-------- Records for the exercise --------

(* ===== verification/Views.v ===== *)
(** * internal/ui: what the screens draw

    The [View] of each screen, of the status bar and of the list of messages.  Colours and
    layout are lipgloss's, text fields and the viewport bubbles': both are parameters.  A result
    [None] is a panic. *)

From Stdlib Require Import Ascii QArith.
From S2P Require Import Contacts Prelude GoStd Sha256 Crypto Protocol Instances Identity ApiAuth Wire IPExchange Services Signaling Session Routing Events Chunker Keystore FilePath Connector Pending ApiEvents Node Api Float Backend Screens.
Local Open Scope go_scope.
Local Open Scope Z_scope.

(** ** Libraries *)

(** Styles and layout: [Place] puts a text in the middle of a width and a height, [WidthOf] is the
    number of cells a text takes. *)
Class Lipgloss := {
  Style : Type;
  NewStyle : Style;
  Bold : bool -> Style -> Style;
  Italic : bool -> Style -> Style;
  Foreground : string -> Style -> Style;
  Background : string -> Style -> Style;
  MarginBottom : Z -> Style -> Style;
  Padding : Z -> Z -> Style -> Style;
  Render : Style -> string -> string;
  Place : Z -> Z -> string -> string;
  WidthOf : string -> Z
}.

(** A text field, and the viewport of a conversation: of no size before it was made, then of a width and
    a height, with a text of which it shows the end. *)
Class Drawn (W : Type) := {
  tf_View : W -> string;
  viewport_View : option (Z * Z * string) -> string
}.

(** ** Strings *)

Abbreviation nl := (String (ascii_of_nat 10) EmptyString).

(** [s[i:j]] *)
Definition slice (s : string) (i j : Z) : option string :=
  if (0 <=? i) && (i <=? j) && (j <=? Z.of_nat (String.length s))
  then Some (String.substring (Z.to_nat i) (Z.to_nat (j - i)) s) else None.

(** [strings.Repeat] *)
Definition Repeat (s : string) (n : Z) : option string :=
  if n <? 0 then None else Some (String.concat "" (repeat s (Z.to_nat n))).

(** [Sprintf] of [%*s] and an empty text; a width beyond a million is refused. *)
Definition spaces (n : Z) : string :=
  if 1000000 <? n then "%!(BADWIDTH)" else String.concat "" (repeat " "%string (Z.to_nat n)).

Definition nonempty (s : string) : bool := negb (bool_decide (s = ""%string)).

(** Two digits. *)
Definition pad2 (n : Z) : string := (if (n <? 10)%Z then "0" +:+ FormatInt n else FormatInt n)%string.

(** [%.1f] of a number that is not negative, one of [float64]. *)
Definition Fmt1 (x : Q) : string := format1 x.

(** src: internal/ui/screens/chat.go 176-181 shortAddr *)
Definition shortAddr (addr : string) : option string :=
  let n := Z.of_nat (String.length addr) in
  if 16 <? n then a ← slice addr 0 10; b ← slice addr (n - 4) n; Some (a +:+ "..." +:+ b)%string else Some addr.

(** src: internal/ui/screens/debug.go 116-122 truncate *)
Definition truncate (s : string) (maxLen : Z) : option string :=
  let n := Z.of_nat (String.length s) in
  if n <=? maxLen then Some s
  else
    let half := Z.quot (maxLen - 3) 2 in
    a ← slice s 0 half; b ← slice s (n - half) n; Some (a +:+ "..." +:+ b)%string.

(** [d.Hours() / 24] is a division of numbers of 53 bits. *)
(** src: internal/ui/screens/debug.go 124-140 timeSince *)
Definition timeSince (now msTimestamp : Z) : string :=
  if msTimestamp =? 0 then "never"
  else
    let d := GoTime.Sub now (GoTime.of_UnixMilli msTimestamp) in
    (if (d <? GoTime.Minute)%Z then FormatInt (int64_of (in_units GoTime.Second d)) +:+ "s ago"
     else if (d <? GoTime.Hour)%Z then FormatInt (int64_of (in_units GoTime.Minute d)) +:+ "m ago"
     else if (d <? 24 * GoTime.Hour)%Z then FormatInt (int64_of (in_units GoTime.Hour d)) +:+ "h ago"
     else FormatInt (int64_of (f64 (in_units GoTime.Hour d / 24)%Q)) +:+ "d ago")%string.

(** src: internal/ui/screens/filepicker.go 235-246 formatSize *)
Definition formatSize (bytes : Z) : string :=
  (if (1024 * 1024 * 1024 <=? bytes)%Z then Fmt1 (f64 (float64 bytes / 1073741824)%Q) +:+ " GB"
   else if (1024 * 1024 <=? bytes)%Z then Fmt1 (f64 (float64 bytes / 1048576)%Q) +:+ " MB"
   else if (1024 <=? bytes)%Z then Fmt1 (f64 (float64 bytes / 1024)%Q) +:+ " KB"
   else FormatInt bytes +:+ " B")%string.

(** src: internal/ui/screens/splash.go 88-95 progressBar *)
Definition bar_cell (filled i : Z) : ascii := if i <? filled then "#"%char else "-"%char.

(** src: internal/ui/screens/splash.go 83-97 progressBar *)
Definition progressBar (pct width : Z) : option string :=
  let filled := Z.quot (pct * width) 100 in
  let filled := if width <? filled then width else filled in
  if width <? 0 then None
  else Some ("[" +:+ String.string_of_list_ascii (bar_cell filled <$> seqZ 0 width) +:+ "]")%string.

Section views.
Context {W : Type} `{TextField W} {G : Lipgloss} `{!Drawn W}.
(** The texts of errors, and how far the local clock is ahead of UTC, in seconds, at an instant. *)
Context (err_text : backend_err -> string) (ReadDir_err : string -> string) (zone : Z -> Z).

Definition fg (color : string) : Style := Foreground color NewStyle.
Definition bold_fg (color : string) : Style := Bold true (fg color).
Definition fg_bold (color : string) : Style := Foreground color (Bold true NewStyle).
Definition title_style (color : string) : Style := MarginBottom 1 (fg_bold color).

(** A key and what it does. *)
Definition hint (key desc : Style) (k d : string) : string := (Render key k +:+ " " +:+ Render desc d)%string.
Definition hints (key desc : Style) (l : list (string * string)) : string :=
  String.concat "  " ((fun '(k, d) => hint key desc k d) <$> l).

(** The mark of the entry under the cursor. *)
Definition mark (on : bool) : string := if on then "> " else "  ".

(** ** home.go *)

(** src: internal/ui/screens/home.go 12-15 homeTitle *)
Definition homeTitle : Style := title_style "#7C3AED".
(** src: internal/ui/screens/home.go 17-19 homeEmpty *)
Definition homeEmpty : Style := Italic true (fg "#6B7280").
(** src: internal/ui/screens/home.go 21-23 homeKey *)
Definition homeKey : Style := bold_fg "#22D3EE".
(** src: internal/ui/screens/home.go 25-26 homeKeyDesc *)
Definition homeKeyDesc : Style := fg "#6B7280".
(** src: internal/ui/screens/home.go 28-30 homeSelected *)
Definition homeSelected : Style := bold_fg "#7C3AED".

Definition contact_name (c : ContactItem) : string := if nonempty (it_Alias c) then it_Alias c else it_Address c.

Definition contact_status (c : ContactItem) : string :=
  if nonempty (it_Status c) then Render (fg "#FBBF24") (it_Status c)
  else if it_Online c then Render (fg "#34D399") "online" else Render homeKeyDesc "offline".

(** src: internal/ui/screens/home.go 85-102 Home.View *)
Definition home_row (here : bool) (c : ContactItem) : string :=
  let name := contact_name c in
  (mark here +:+ (if here then Render homeSelected name else name) +:+ "  " +:+ contact_status c +:+ nl)%string.

(** src: internal/ui/screens/home.go 84-103 Home.View *)
Definition home_rows (h : Home) : list string :=
  imap (fun i c => home_row (bool_decide (Z.of_nat i = hm_Cursor h)) c) (hm_Contacts h).

Definition home_keys : list (string * string) :=
  [("a", "add contact"); ("n", "add node"); ("t", "transfers"); ("d", "debug"); ("s", "settings"); ("q", "quit")]%string.

(** src: internal/ui/screens/home.go 77-123 Home.View *)
Definition Home_View (h : Home) : string :=
  let some_contact := match hm_Contacts h with [] => false | _ => true end in
  (Render homeTitle "Contacts" +:+ nl +:+
   (if some_contact then String.concat "" (home_rows h)
    else Render homeEmpty "No contacts yet. Press 'a' to add one." +:+ nl) +:+
   nl +:+
   (if some_contact then hints homeKey homeKeyDesc [("enter", "chat"); ("f", "send file")] +:+ "  " else "") +:+
   hints homeKey homeKeyDesc home_keys)%string.

(** ** splash.go *)

(** src: internal/ui/screens/splash.go 10-12 splashTitle *)
Definition splashTitle : Style := fg_bold "#7C3AED".
(** src: internal/ui/screens/splash.go 14-15 splashSubtle *)
Definition splashSubtle : Style := fg "#6B7280".
(** src: internal/ui/screens/splash.go 17-18 splashProgress *)
Definition splashProgress : Style := fg "#FBBF24".

(** src: internal/ui/screens/splash.go 60-80 Splash.View *)
Definition Splash_View (s : Splash) : option string :=
  status ← (if (0 <? sp_Progress s) && (sp_Progress s <? 100) then
              bar ← progressBar (sp_Progress s) 30;
              Some (Render splashProgress ("Starting Tor... " +:+ FormatInt (sp_Progress s) +:+ "%") +:+ nl +:+
                    Render splashSubtle bar +:+ nl +:+ Render splashSubtle (sp_Summary s))%string
            else Some (Render splashSubtle "Starting..."));
  Some (Place (sp_Width s) (sp_Height s)
          (nl +:+ nl +:+ nl +:+ Render splashTitle "ensemble" +:+ nl +:+
           Render splashSubtle "decentralized messaging" +:+ nl +:+ nl +:+ status)%string).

--------

▶ **What you should do**:
Each line of the entries above that includes the string "MarginBottom" should be copied out.

▶ **Output of the exercise**:
  MarginBottom : Z -> Style -> Style;
Definition title_style (color : string) : Style := MarginBottom 1 (fg_bold color).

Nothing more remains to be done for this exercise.